Oh yeah, I should probably mention that there are early and late style 11.0" calipers. Early ones are lighter, and I would guess that VW probably changed the design because the early calipers may have been a little on the flexy side. The newer design calipers are heavier, and appear to be more rigid to my eyes. VW states that the early and late calipers are functional equivalents, and may be mixed on the same car. Personally, I prefer matching calipers. 

I saw a right side Corrado G60 caliper and carrier mounted on a MKII Golf/GTI a couple of weeks ago, and I usually pick them up when I see 11.0" brake parts in the junkyard, but these parts were painted red (the metal looked great under the paint), and the temperature was over 100 degrees. I would have taken them if they were both there, but it was only the right, so i walked on. It may still be there for all I know.


----------



## germancarnut51 (Mar 23, 2008)

I was just browsing on eBay, and spotted a pair of used Corrado G60 11.0" front calipers WITH the calipers carriers from the same Seller, being sold in separate auctions.

They are $49.99 EACH, "Buy It Now", with Free Shipping. The Seller is in WA, and the appearance looks good. No Rust, and No Paint.

If you want a set of Corrado G60 calipers with carriers, this looks like a good deal. After you get them, you can pick between the calipers you have and the ones that come from the auction, and sell the spare set to recover some of the money you spend.

I also noticed a pair of Cardone Rebuilt Corrado G60 calipers with carriers being sold "Buy It Now" for $62.12 EACH with free shipping being sold in separate auctions. Cardone does some very high quailty rebuilds, and many of their products include a lifetime warranty. If you have the extra cash available, I think this would be the way to go. OOPS, NOT SUCH A GOOD DEAL, CORE CHARGE, AND CORE RETURN REQUIRED WITH SHIPPING PAID BY BUYER. Get the used calipers.


----------



## JOE MONGA (Jun 22, 2009)

at my local salvage yard they seem to have two early passats a 16v and a vr6 also an audi 5000. i'll go look tomorrow, as far as the rears go are they compatible with the mkiii rear carriers.


----------



## germancarnut51 (Mar 23, 2008)

JOE MONGA said:


> at my local salvage yard they seem to have two early passats a 16v and a vr6 also an audi 5000. i'll go look tomorrow, as far as the rears go are they compatible with the mkiii rear carriers.

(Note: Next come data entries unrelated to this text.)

(* ===== verification/Shutdown.v ===== *)
(** * The end of the backend (backend/src/main.rs, actor/audio_server.rs)

    What is in the files and in the database when the backend of [Backend] stops
    serving clients and ends, in whatever order its parts do. *)
From S2P Require Import Prelude MachineInt Float32 NoiseGate Bincode Audio AudioSink AudioHandler AudioServer AudioService.
From S2P Require Import Store DbHandlers WsManager EventProcessor Backend.
From S2P Require DbTypes LittleEndian MemStore EventServer EventFlow Signal.
Import DbTypes(Chrono).
Open Scope Z_scope.

Section Shutdown.
Context `{HS : HttpSignals} `{U : UuidOps} `{C : Chrono} {W Wr : Type} `{Ho : !Host W Wr} `{B : !Bincode} {DB : Type} `{PG : !Postgres DB}
  {Addr : Type} `{!EqDecision Addr} {Stream AcceptError : Type} `{Countable Stream} (to_json : DbTypes.Event -> string).

Abbreviation backend := (Backend (W := W) (Wr := Wr) (DB := DB) (Addr := Addr) (Stream := Stream)).
Abbreviation Turn := (Turn (Addr := Addr) (Stream := Stream) (AcceptError := AcceptError)).
Abbreviation turn := (turn (AcceptError := AcceptError) to_json).
Abbreviation turns := (turns (AcceptError := AcceptError) to_json).

(** ** The recordings *)

(** The recordings of the clients, where the audio server and its handlers
    stand. *)
Lemma audio_recordings `{UL : !UuidLaws} `{HL : !HostLaws W Wr} `{HR : HoundRules} `{HT : !HostReliable W Wr} dir owner (w : W) (b : backend) fin audio :
  separate owner (bk_packets b) -> audio_done dir w fin audio b ->
  let cs := fun a => client_of a (bk_packets b) in
  NoDup (fin.*1 ++ (handlers b).*1) /\ (forall a, a ∈ fin.*1 ++ (handlers b).*1 <-> is_Some (cs a)) /\
  match bk_audio b with Serving _ => fin.*1 = [] | Leaving _ => True end /\
  (forall a spec dev r i, cs a = Some (spec, dev, r) ->
    (forall sq xs, a ∈ fin.*1 -> r_open r !! i = Some (sq, xs) -> whole (spec_to_wav spec) (length xs) = true ->
       wav_file (bk_world b) (file_of (Wr := Wr) dir i) = Some (spec_to_wav spec, xs)) /\
    (forall xs, r_stored r !! i = Some xs -> wav_file (bk_world b) (file_of (Wr := Wr) dir i) = Some (spec_to_wav spec, xs))) /\
  map untimed audio ≡ₚ reported (bk_packets b) ++ concat (map (fun a => in_progress (cs a)) fin.*1).
Proof using Type.
  intros Hsep Ha cs. unfold audio_done in Ha. pose proof (stop_some dir owner w (bk_packets b) fin (handlers b) Hsep) as Hst.
  pose proof (serve_serves dir owner w (bk_packets b) Hsep) as Hserve.
  destruct (serve (server_new dir) w (bk_packets b)) as [[s w1] eff]. destruct Ha as (Hl & Hw & -> & Hserving).
  destruct Hserve as (_ & Hcl & _ & Heff). specialize (Hst Hl). unfold stop_handlers in *.
  destruct (foldl _ (w1, []) fin) as [w2 sent]. destruct Hst as [Hf Hs]. cbn [fst snd] in *. split_and!.
  - rewrite <- fmap_app, <- Hl. apply NoDup_fst_map_to_list.
  - intros a. rewrite <- fmap_app, <- Hl. subst cs. cbn. specialize (Hcl a). rewrite <- (Forall2_is_Some _ _ _ Hcl).
    rewrite list_elem_of_fmap. split.
    + intros ([a' h] & -> & Hx%elem_of_map_to_list). by exists h.
    + intros [h Hx]. exists (a, h). split; [done|]. by apply elem_of_map_to_list.
  - destruct (bk_audio b); [|done]. by destruct Hserving as [-> _].
  - by rewrite Hw.
  - rewrite map_app, Heff. by apply Permutation_app_head.
Qed.

(** C16: in whatever order the backend ends, in a run in which no device is
    deleted, no recording id is used from two addresses, and the host of the
    recordings fails by the rules of [hound] only. At every moment, until and
    after the system stops, some of the handlers have stopped, after the audio
    server; the recordings in progress of their clients are in their files when
    their samples fill the channels, and are lost by the rules otherwise, and all
    recordings that were finished before are in their files. The event processor
    has one future for each event that was sent: those of the finished
    recordings, one for each recording in progress of a handler that has stopped
    whose samples fill the channels, and those the boards sent; and an event
    whose future is done without an error has the kind, the payload, the device
    and the times of its message, and is in the database with the times as a
    column keeps them. *)
Theorem shutdown_finishes_recordings `{L : !PostgresLaws DB} `{UL : !UuidLaws} `{HL : !HostLaws W Wr} `{HR : HoundRules} `{HT : !HostReliable W Wr}
    (dir : string) (port : Z) (owner : Uuid -> SocketAddr) (w : W) (db : DB) (sess : Sessions (Addr := Addr)) (ts : list Turn) :
  let b := turns ts (backend_start dir port w db sess : backend) in
  let cs := fun a => client_of a (bk_packets b) in
  integrity (tables_of db) -> Forall harmless_turn ts -> separate owner (bk_packets b) ->
  exists stopped audio msgs,
    (forall a, a ∈ stopped ++ (handlers b).*1 <-> is_Some (cs a)) /\ (match bk_audio b with Serving _ => stopped = [] | Leaving _ => True end) /\
    (forall a spec dev r i, cs a = Some (spec, dev, r) ->
      (forall sq xs, a ∈ stopped -> r_open r !! i = Some (sq, xs) -> whole (spec_to_wav spec) (length xs) = true ->
         wav_file (bk_world b) (file_of (Wr := Wr) dir i) = Some (spec_to_wav spec, xs)) /\
      (forall xs, r_stored r !! i = Some xs -> wav_file (bk_world b) (file_of (Wr := Wr) dir i) = Some (spec_to_wav spec, xs))) /\
    map untimed audio ≡ₚ reported (bk_packets b) ++ concat (map (fun a => in_progress (cs a)) stopped) /\
    msgs ≡ₚ audio ++ (EventServer.mailbox (bk_boards b)).*2 /\
    Forall2 (fun msg t => forall e, t = Done (Ok e) ->
      event_for msg e /\ t_events (tables_of (sys_db (bk_system b))) !! DbTypes.event_id e = Some (DbTypes.stored_event e)) msgs (sys_tasks (bk_system b)).
Proof using Type.
  intros b cs Hi Hts Hsep. destruct (turns_reached to_json dir port w db sess ts Hts) as (fin & hs & audio & [Ha Hsys Harr Hh]).
  fold b in Ha, Hsys, Harr. clearbody b. destruct (audio_recordings dir owner w b fin audio Hsep Ha) as (_ & Hcl & Hserving & Hf & Haudio).
  destruct (happens_consistent to_json hs db sess Hi Hh) as [_ Htasks Hstored _]. rewrite <- Hsys in Htasks, Hstored.
  exists fin.*1, audio, (arrivals hs). split_and!; [done..|].
  apply Forall2_same_length_lookup. split; [by eapply Forall2_length|]. intros k msg t Hmsg Ht e ->. split.
  - by apply (Forall2_lookup_lr _ _ _ _ _ _ Htasks Hmsg Ht).
  - by apply (Hstored k (Done (Ok e))).
Qed.

(** ** The race *)

Lemma turns_app (ts ts' : list Turn) (b : backend) : turns (ts ++ ts') b = turns ts' (turns ts b).
Proof using Type. apply foldl_app. Qed.

Lemma stopped_stays (ts : list Turn) (b : backend) : bk_stopped b = true -> turns ts b = b.
Proof using Type.
  intros Hb. unfold Backend.turns. induction ts as [|t ts IH]; [done|]. cbn. unfold Backend.turn at 2. by rewrite Hb.
Qed.

Lemma happens_arrive (sys : System (DB := DB) (Addr := Addr)) (nes : list DbTypes.NewEvent) :
  sys_db (happens to_json sys (map Arrive nes)) = sys_db sys /\
  sys_tasks (happens to_json sys (map Arrive nes)) = sys_tasks sys ++ map (SelectLabels_) nes.
Proof using Type.
  revert sys. induction nes as [|ne nes IH]; intros sys; [by rewrite app_nil_r|].
  destruct (IH (happen to_json sys (Arrive ne))) as [Hdb Hts]. unfold happens in *. cbn [map foldl].
  rewrite Hdb, Hts. cbn. by rewrite <- app_assoc.
Qed.

Lemma signalled_turn (b : backend) sig :
  bk_stopped b = false ->
  turn (Signalled sig) b = mkBackend (bk_audio b) (bk_world b) (bk_boards b) (bk_system b)
    (bk_http_ended b) false (bk_packets b) (bk_secrets b) (bk_signals b ++ [sig]).
Proof using Type. intros Hb. unfold Backend.turn. by rewrite Hb. Qed.

(** The handler [k] of a server that serves stops after a signal. *)
Lemma handler_stops_after (b : backend) server (sig : Signal.Signal) (k : nat) a h :
  bk_stopped b = false -> bk_audio b = Serving server -> map_to_list (sv_writers server) !! k = Some (a, h) ->
  let b' := turns [Signalled sig; AudioSignal sig; HandlerStops k] b in
  let '(_, w', sent) := stopping h (bk_world b) in
  bk_stopped b' = false /\ bk_signals b' = bk_signals b ++ [sig] /\ bk_world b' = w' /\
  bk_system b' = happens to_json (bk_system b) (map Arrive sent).
Proof using Type.
  intros Hb Ha Hk b'.
  assert (b' = turn (HandlerStops k) (mkBackend (Leaving (map_to_list (sv_writers server))) (bk_world b) (bk_boards b)
    (bk_system b) (bk_http_ended b) false (bk_packets b) (bk_secrets b) (bk_signals b ++ [sig]))) as ->.
  { unfold b'. change (turns _ b) with (turn (HandlerStops k) (turn (AudioSignal sig) (turn (Signalled sig) b))).
    rewrite signalled_turn by done. f_equal. unfold Backend.turn. cbn [bk_stopped bk_signals bk_audio].
    rewrite decide_True by (apply elem_of_app; right; by apply list_elem_of_singleton). by rewrite Ha. }
  unfold Backend.turn. cbn [bk_stopped bk_audio bk_world]. rewrite Hk. by destruct (stopping h (bk_world b)) as [[h' w'] sent].
Qed.

(** The end of the HTTP server and of the system touch nothing else. *)
Lemma system_stops (b : backend) :
  bk_stopped b = false -> existsb http_stops_on (bk_signals b) = true ->
  let b' := turns [HttpEnds; SystemStops] b in
  bk_stopped b' = true /\ bk_audio b' = bk_audio b /\ bk_world b' = bk_world b /\ bk_system b' = bk_system b.
Proof using Type.
  intros Hb Hs b'.
  assert (b' = turn SystemStops (mkBackend (bk_audio b) (bk_world b) (bk_boards b)
    (bk_system b) true false (bk_packets b) (bk_secrets b) (bk_signals b))) as ->; [|done].
  unfold b'. change (turns _ b) with (turn SystemStops (turn HttpEnds b)). f_equal.
  unfold Backend.turn. by rewrite Hb, Hs.
Qed.

Lemma last_stops (signals : list Signal.Signal) sig :
  http_stops_on sig = true -> existsb http_stops_on (signals ++ [sig]) = true.
Proof using Type. intros Hs. rewrite existsb_app. cbn. by rewrite Hs, orb_true_r. Qed.

(** In a run that still serves, the handler of a client has its recordings. *)
Lemma serving_client `{UL : !UuidLaws} `{HL : !HostLaws W Wr} `{HR : HoundRules} `{HT : !HostReliable W Wr}
    dir owner (w : W) (b : backend) fin audio server c cl :
  separate owner (bk_packets b) -> audio_done dir w fin audio b -> bk_audio b = Serving server ->
  client_of c (bk_packets b) = Some cl ->
  exists h k, map_to_list (sv_writers server) !! k = Some (c, h) /\ served dir (bk_world b) h cl.
Proof using Type.
  intros Hsep Ha Hb Hc. unfold audio_done in Ha. pose proof (serve_serves dir owner w (bk_packets b) Hsep) as Hserve.
  destruct (serve (server_new dir) w (bk_packets b)) as [[s w1] eff]. rewrite Hb in Ha. destruct Ha as (_ & Hw & _ & -> & ->).
  destruct Hserve as (_ & Hcl & _). specialize (Hcl c). rewrite Hc in Hcl. inversion Hcl as [h ? Hs Hh|]. subst. symmetry in Hh.
  apply elem_of_map_to_list, list_elem_of_lookup in Hh as [k Hk]. exists h, k. split; [done|]. by rewrite Hw.
Qed.

End Shutdown.

(** ** Witness: the end of [Backend]'s run *)

Import LittleEndian.Instances.
#[local] Existing Instances MemStore.chrono_pair store_postgres store_laws Backend.files_host Backend.actix_signals.
#[local] Instance files_laws : HostLaws files mem_writer := mem_host_laws (0, 0).
#[local] Existing Instance hound_rules.
#[local] Instance files_reliable : HostReliable files mem_writer := mem_host_reliable (0, 0).

Example backend0_handlers : (handlers backend0).*1 = [client1].
Proof. vm_compute. reflexivity. Qed.

Lemma shutdown_finishes_recordings_witness :
  exists stopped audio msgs, client2 ∈ stopped /\
    map untimed audio ≡ₚ reported (bk_packets backend0) ++ concat (map (fun a => in_progress (client_of a (bk_packets backend0))) stopped) /\
    msgs ≡ₚ audio ++ (EventServer.mailbox (bk_boards backend0)).*2 /\ length msgs = length (sys_tasks (bk_system backend0)).
Proof.
  assert (separate owner2 (bk_packets backend0)) as Hsep by (apply separateb_ok; vm_compute; reflexivity).
  destruct (shutdown_finishes_recordings json0 "wav" 3002 owner2 no_files EventFlow.stored42 sess0 turns0 stored42_integrity turns0_harmless Hsep)
    as (stopped & audio & msgs & Hcl & _ & _ & Ha & Hm & Ht).
  exists stopped, audio, msgs. split; [|split; [exact Ha|split; [exact Hm|apply (Forall2_length _ _ _ Ht)]]].
  assert (is_Some (client_of client2 (bk_packets backend0))) as Hc.
  { assert (match client_of client2 (bk_packets backend0) with Some _ => true | None => false end = true) as Hb by (vm_compute; reflexivity).
    destruct (client_of client2 (bk_packets backend0)) as [c|]; [exists c; reflexivity|discriminate Hb]. }
  apply Hcl in Hc. rewrite backend0_handlers in Hc. apply elem_of_app in Hc as [Hc|Hc]; [exact Hc|].
  apply list_elem_of_singleton in Hc. discriminate Hc.
Defined.

(** The clients of [AudioService] have sent their packets; the second one has a
    recording in progress when SIGTERM comes. *)
Definition packet_turns : list Turn0 := map (fun p => AudioPacket (pk_buf p) (pk_from p) None) packets2.
Abbreviation serving0 :=
  (turns json0 packet_turns (backend_start "wav" 3002 no_files EventFlow.stored42 sess0)).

The Audi 5000, definitely NO ! ! !

The Passats will probably have MKIII compatible rear calipers and rear caliper carriers.

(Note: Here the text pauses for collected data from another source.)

(* ===== verification/Http.v ===== *)
(** * The HTTP server (backend/src/http)

    The responses and errors, the handlers of the routes over the database
    actor, and the route table. The JSON of a response is a tree; [actix_web]
    turns it into text. *)
From S2P Require Import Prelude MachineInt Bincode DbTypes Store DbHandlers Json ParseInt ClientConfig.
From S2P Require LittleEndian MemStore.
Open Scope Z_scope.

(** ** server_response.rs *)

Inductive ErrorKind : Type := Actix | DB_ | NotFound_.

Record ErrorDetail : Type := mkDetail {
  ed_kind : ErrorKind;
  ed_message : string;
  ed_private : bool;
}.
Definition detail_new (kind : ErrorKind) (message : string) : ErrorDetail := mkDetail kind message false.
Definition detail_new_private (kind : ErrorKind) (message : string) : ErrorDetail := mkDetail kind message true.
Definition is_private (d : ErrorDetail) : bool := ed_private d.

(** The two codes that occur, with their canonical reasons. *)
Inductive StatusCode : Type := NOT_FOUND | INTERNAL_SERVER_ERROR.
Definition as_u16 (c : StatusCode) : Z := match c with NOT_FOUND => 404 | INTERNAL_SERVER_ERROR => 500 end.
Definition canonical_reason (c : StatusCode) : string :=
  match c with NOT_FOUND => "Not Found" | INTERNAL_SERVER_ERROR => "Internal Server Error" end.

Record HttpError : Type := mkHttpError {
  he_code : StatusCode;
  he_detail : ErrorDetail;
}.

Definition from_mailbox (to_string : MailboxError -> string) (e : MailboxError) : HttpError :=
  mkHttpError INTERNAL_SERVER_ERROR (detail_new_private Actix (to_string e)).

Definition from_db (diesel_to_string : DieselError -> string) (e : Error) : HttpError :=
  let detail := match e with
    | Diesel NotFound => detail_new NotFound_ "resource not found"
    | Diesel e => detail_new_private DB_ (diesel_to_string e)
    | PoolError e => detail_new_private DB_ e
    | Unexpected msg => detail_new_private DB_ msg
    end in
  mkHttpError match ed_kind detail with NotFound_ => NOT_FOUND | _ => INTERNAL_SERVER_ERROR end detail.

Definition error_kind_name (k : ErrorKind) : string :=
  match k with Actix => "Actix" | DB_ => "DB" | NotFound_ => "NotFound" end.
Definition serialize_status_code (c : StatusCode) : list (string * json) :=
  [("code", JNum (as_u16 c)); ("message", JStr (canonical_reason c))].
Definition detail_to_json (d : ErrorDetail) : json :=
  JObj [("kind", JStr (error_kind_name (ed_kind d))); ("message", JStr (ed_message d)); ("private", JBool (ed_private d))].
(** The body of an error: the code is flattened, a private detail skipped. *)
Definition error_to_json (e : HttpError) : json :=
  JObj (serialize_status_code (he_code e) ++
        if is_private (he_detail e) then [] else [("detail", detail_to_json (he_detail e))]).

(** [Document::new]: there is never a pagination, so it is skipped. *)
Definition document (data : json) : json := JObj [("data", data)].

(** ** The handlers *)

(** An [HttpResponse::Ok()]: its body, if any. *)
Definition Response : Type := option json.

Section Endpoints.
Context `{U : UuidOps} `{C : Chrono} {DB : Type} `{PG : !Postgres DB}
  (mailbox_to_string : MailboxError -> string) (diesel_to_string : DieselError -> string)
  (datetime_to_json : DateTime -> json) (secret_to_hex : Z -> string).

(** The members of the rows, as [Serialize] is derived for them. *)
Definition device_members (d : Device) : list (string * json) :=
  [("id", JStr (uuid_to_string (device_id d))); ("name", JStr (device_name d));
   ("description", JStr (device_description d))].
Definition event_members (e : Event) : list (string * json) :=
  [("id", JStr (uuid_to_string (event_id e))); ("kind", kind_to_json (event_kind e));
   ("payload", payload_to_json (event_payload e)); ("started_at", datetime_to_json (event_started_at e));
   ("ended_at", datetime_to_json (event_ended_at e)); ("device_id", JStr (uuid_to_string (event_device_id e)))].
Definition label_to_json (l : Label) : json :=
  JObj [("id", JStr (uuid_to_string (label_id l))); ("event_kind", kind_to_json (label_event_kind l));
        ("name", JStr (label_name l)); ("description", JStr (label_description l));
        ("rule", rule_to_json (label_rule l)); ("device_id", JStr (uuid_to_string (label_device_id l)))].

(** [NewDeviceRes] and [EventRes], whose first field is flattened. *)
Definition new_device_res (device : Device) (secret : Z) : json :=
  JObj (device_members device ++ [("secret", JStr (secret_to_hex secret))]).
Definition event_res (event : Event) (labels : list Label) : json :=
  JObj (event_members event ++ [("labels", JArr (map (fun label => JStr (uuid_to_string (label_id label))) labels))]).

(** [database_addr.send(msg).await??]; a message whose mailbox fails ([lost])
    is not handled. *)
Definition await {A} (msg : handler (DB := DB) A) (lost : option MailboxError) (db : DB) : result A HttpError * DB :=
  match lost with
  | Some e => (Err (from_mailbox mailbox_to_string e), db)
  | None => let (r, db) := msg db in (res_map_err (from_db diesel_to_string) r, db)
  end.
Definition respond {A} (body : A -> Response) (r : result A HttpError * DB) : result Response HttpError * DB :=
  (res_map body (fst r), snd r).

(** device.rs *)
Definition device_create (secret : Z) (body : NewDevice) lost db :=
  respond (fun '(device, secret) => Some (document (new_device_res device secret)))
    (await (handle_insert_device secret body) lost db).
Definition device_list lost db :=
  respond (fun devices => Some (document (JArr (map (fun d => JObj (device_members d)) devices))))
    (await handle_select_devices lost db).
Definition device_delete (path : Uuid) lost db :=
  respond (fun _ => None) (await (handle_delete_device path) lost db).

(** event.rs *)
Definition event_list lost db :=
  respond (fun event_with_labels => Some (document (JArr (map (fun '(event, labels) => event_res event labels) event_with_labels))))
    (await handle_select_events lost db).
Definition event_read (path : Uuid) lost db :=
  respond (fun '(event, labels) => Some (document (event_res event labels)))
    (await (handle_select_event path) lost db).

(** label.rs *)
Definition label_create (body : NewLabel) lost db :=
  respond (fun label => Some (document (label_to_json label))) (await (handle_insert_label body) lost db).
Definition label_list lost db :=
  respond (fun labels => Some (document (JArr (map label_to_json labels)))) (await handle_select_labels lost db).
Definition label_delete (path : Uuid) lost db :=
  respond (fun _ => None) (await (handle_delete_label path) lost db).

(** server.rs: the routes under [/v1] and [/ws]; the static files are left
    out. [parse_id] is the extraction of a uuid from the path. *)
Inductive Method : Type := GET | POST | DELETE.
Inductive Route : Type :=
| WsEvent
| DeviceList | DeviceCreate | DeviceDelete (id : Uuid)
| EventList | EventRead (id : Uuid)
| LabelList | LabelCreate | LabelDelete (id : Uuid).
Definition routes (parse_id : string -> option Uuid) (method : Method) (path : list string) : option Route :=
  match path, method with
  | ["ws"; "event"], GET => Some WsEvent
  | ["v1"; "devices"], GET => Some DeviceList
  | ["v1"; "devices"], POST => Some DeviceCreate
  | ["v1"; "devices"; id], DELETE => DeviceDelete <$> parse_id id
  | ["v1"; "events"], GET => Some EventList
  | ["v1"; "events"; id], GET => EventRead <$> parse_id id
  | ["v1"; "labels"], GET => Some LabelList
  | ["v1"; "labels"], POST => Some LabelCreate
  | ["v1"; "labels"; id], DELETE => LabelDelete <$> parse_id id
  | _, _ => None
  end.
End Endpoints.

(** [serde_hex] with [CompactPfx]: a secret is shown after "0x" as hexadecimal
    digits. *)
Class HexLaws (secret_to_hex : Z -> string) : Prop := {
  secret_to_hex_number : forall z, in_u 64 z = true ->
    exists ds, secret_to_hex z = prefixes 1 ds /\ number 16 64 ds z;
}.

(** ** Properties *)

Section Laws.
Context `{U : UuidOps} `{C : Chrono} {DB : Type} `{PG : !Postgres DB} `{L : !PostgresLaws DB}
  (mailbox_to_string : MailboxError -> string) (diesel_to_string : DieselError -> string)
  (datetime_to_json : DateTime -> json) (secret_to_hex : Z -> string) `{HX : !HexLaws secret_to_hex}.

(** Errors tell the client nothing about their cause. A missing row is a
    404 that says "resource not found"; every other error of the database, of
    the pool or of a mailbox gives one and the same body with code 500. *)
Lemma error_responses (e : Error) (m : MailboxError) :
  let r := from_db diesel_to_string e in
  if is_not_found e then
    he_code r = NOT_FOUND /\
    error_to_json r = JObj [("code", JNum 404); ("message", JStr "Not Found");
      ("detail", JObj [("kind", JStr "NotFound"); ("message", JStr "resource not found"); ("private", JBool false)])]
  else
    he_code r = INTERNAL_SERVER_ERROR /\
    error_to_json r = JObj [("code", JNum 500); ("message", JStr "Internal Server Error")] /\
    error_to_json r = error_to_json (from_mailbox mailbox_to_string m).
Proof. by destruct e as [[|msg]|p|msg]. Qed.

(** C39: the secret that the creation of a device shows is the secret of that
    device: the audio client parses the text of the response back to it, and
    looking it up answers the device whose id is in the response, never
    "not found". *)
Theorem shown_secret_authenticates (secret : Z) (nd : NewDevice) (db db' : DB) (body : Response) :
  integrity (tables_of db) -> in_u 64 secret = true ->
  (forall i, (u64_to_be_bytes secret, i) ∉ t_credentials (tables_of db)) ->
  device_create mailbox_to_string diesel_to_string secret_to_hex secret nd None db = (Ok body, db') ->
  exists data text, body = Some (document data) /\ get "secret" data = Some (JStr text) /\
    parse_hex text = Ok secret /\
    match fst (handle_select_device secret db') with
    | Ok d => get "id" data = Some (JStr (uuid_to_string (device_id d)))
    | Err e => is_not_found e = false
    end.
Proof.
  intros Ht Hs Hfresh Hc. unfold device_create, respond, await in Hc.
  pose proof (created_credential secret nd db Ht Hfresh) as Hcred.
  destruct (handle_insert_device secret nd db) as [[[d s]|e] db1]; cbn in Hc; [|done]. simplify_eq.
  destruct Hcred as [-> Hcred]. exists (new_device_res secret_to_hex d secret), (secret_to_hex secret).
  split_and!; [done|done| |].
  - destruct (secret_to_hex_number secret Hs) as (ds & -> & Hn). apply parse_hex_number. by exists 1%nat, ds.
  - pose proof (select_device_credential _ _ _ Hcred) as Hsel.
    destruct (fst (handle_select_device secret db')) as [d'|e]; [by subst d'|done].
Qed.
End Laws.

(** ** Witness: sixteen digits *)

Definition digit_char (d : Z) : Ascii.ascii := Ascii.ascii_of_nat (Z.to_nat (if d <? 10 then 48 + d else 87 + d)).
Fixpoint hex_digits (n : nat) (z : Z) : string :=
  match n with
  | O => EmptyString
  | S n => String (digit_char (z / 16 ^ Z.of_nat n mod 16)) (hex_digits n z)
  end.
Definition hex16 (z : Z) : string := prefixes 1 (hex_digits 16 z).

Lemma to_digit_char d : 0 <= d < 16 -> to_digit 16 (digit_char d) = Some d.
Proof.
  intros Hd. rewrite <- (Z2Nat.id d) by lia. assert (Z.to_nat d < 16)%nat as Hn by lia. revert Hn.
  generalize (Z.to_nat d). intros n Hn. do 16 (destruct n as [|n]; [vm_compute; reflexivity|]). lia.
Qed.

Lemma hex_digits_value n z acc :
  0 <= z -> all_digits 16 (hex_digits n z) = true /\ digits_value 16 acc (hex_digits n z) = acc * 16 ^ Z.of_nat n + z mod 16 ^ Z.of_nat n.
Proof.
  intros Hz. revert acc. induction n as [|n IH]; intros acc.
  { cbn. rewrite Z.mod_1_r. split; [done|lia]. }
  cbn [hex_digits all_digits digits_value]. rewrite to_digit_char by (apply Z.mod_pos_bound; lia).
  change (default 0 (Some ?x)) with x. destruct (IH (acc * 16 + z / 16 ^ Z.of_nat n mod 16)) as [Hd ->]. split; [done|].
  rewrite Nat2Z.inj_succ, Z.pow_succ_r, (Z.mul_comm 16) by lia.
  rewrite Z.rem_mul_r by (try apply Z.pow_nonzero; lia). lia.
Qed.

#[local] Instance hex16_laws : HexLaws hex16.
Proof.
  constructor. intros z Hz. exists (hex_digits 16 z). split; [done|]. apply in_u_iff in Hz.
  destruct (hex_digits_value 16 z 0 ltac:(lia)) as [Hd Hv]. exists (hex_digits 16 z).
  split_and!; [by left|done|done| |lia]. rewrite Hv, Z.mod_small; [done|]. exact Hz.
Qed.

#[local] Existing Instances LittleEndian.uuid16_ops MemStore.chrono_pair store_postgres store_laws.

Lemma shown_secret_authenticates_witness :
  exists data text,
    fst (device_create (fun _ => EmptyString) (fun _ => EmptyString) hex16 42 nd0 None db0) = Ok (Some (document data)) /\
    get "secret" data = Some (JStr text) /\ parse_hex text = Ok 42.
Proof.
  assert (is_ok (fst (device_create (fun _ => EmptyString) (fun _ => EmptyString) hex16 42 nd0 None db0)) = true) as Hok
    by (vm_compute; reflexivity).
  destruct (device_create (fun _ => EmptyString) (fun _ => EmptyString) hex16 42 nd0 None db0) as [[body|e] db'] eqn:E; [|done].
  destruct (shown_secret_authenticates (fun _ => EmptyString) (fun _ => EmptyString) hex16 42 nd0 db0 db' body)
    as (data & text & -> & Hs & Hp & _).
  - apply empty_integrity.
  - reflexivity.
  - intros i []%not_elem_of_nil.
  - exact E.
  - exists data, text. split; [reflexivity|split; assumption].
Defined.

(** Some routes. *)
Example routes_devices :
  let parse_id s := if String.eqb s "7" then Some dev0 else None in
  routes parse_id DELETE ["v1"; "devices"; "7"] = Some (DeviceDelete dev0) /\
  routes parse_id DELETE ["v1"; "devices"; "x"] = None /\
  routes parse_id POST ["v1"; "events"] = None /\
  routes parse_id GET ["ws"; "event"] = Some WsEvent.
Proof. by split_and!. Qed.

If the Passats are 4-bolt, check the front rotors to see if they are 11.0" Corrado G60 type calipers and caliper carriers. Be careful that calipers and carriers are not 10.1". 10.1" and 11.0" calipers and caliper carriers look very similar, even if you know the differences. 

11.0" vented 4-bolt rotors have a groove (about 1/4" wide) at the inner edge between the friction surface and the center hub. They are thicker than 10.1" vented rotors when comparing new 11.0" vented rotors to new 10.1" vented rotors.

10.1" vented 4-bolt rotors are flat and straight across the friction surface from the outer edge to the center hub.


----------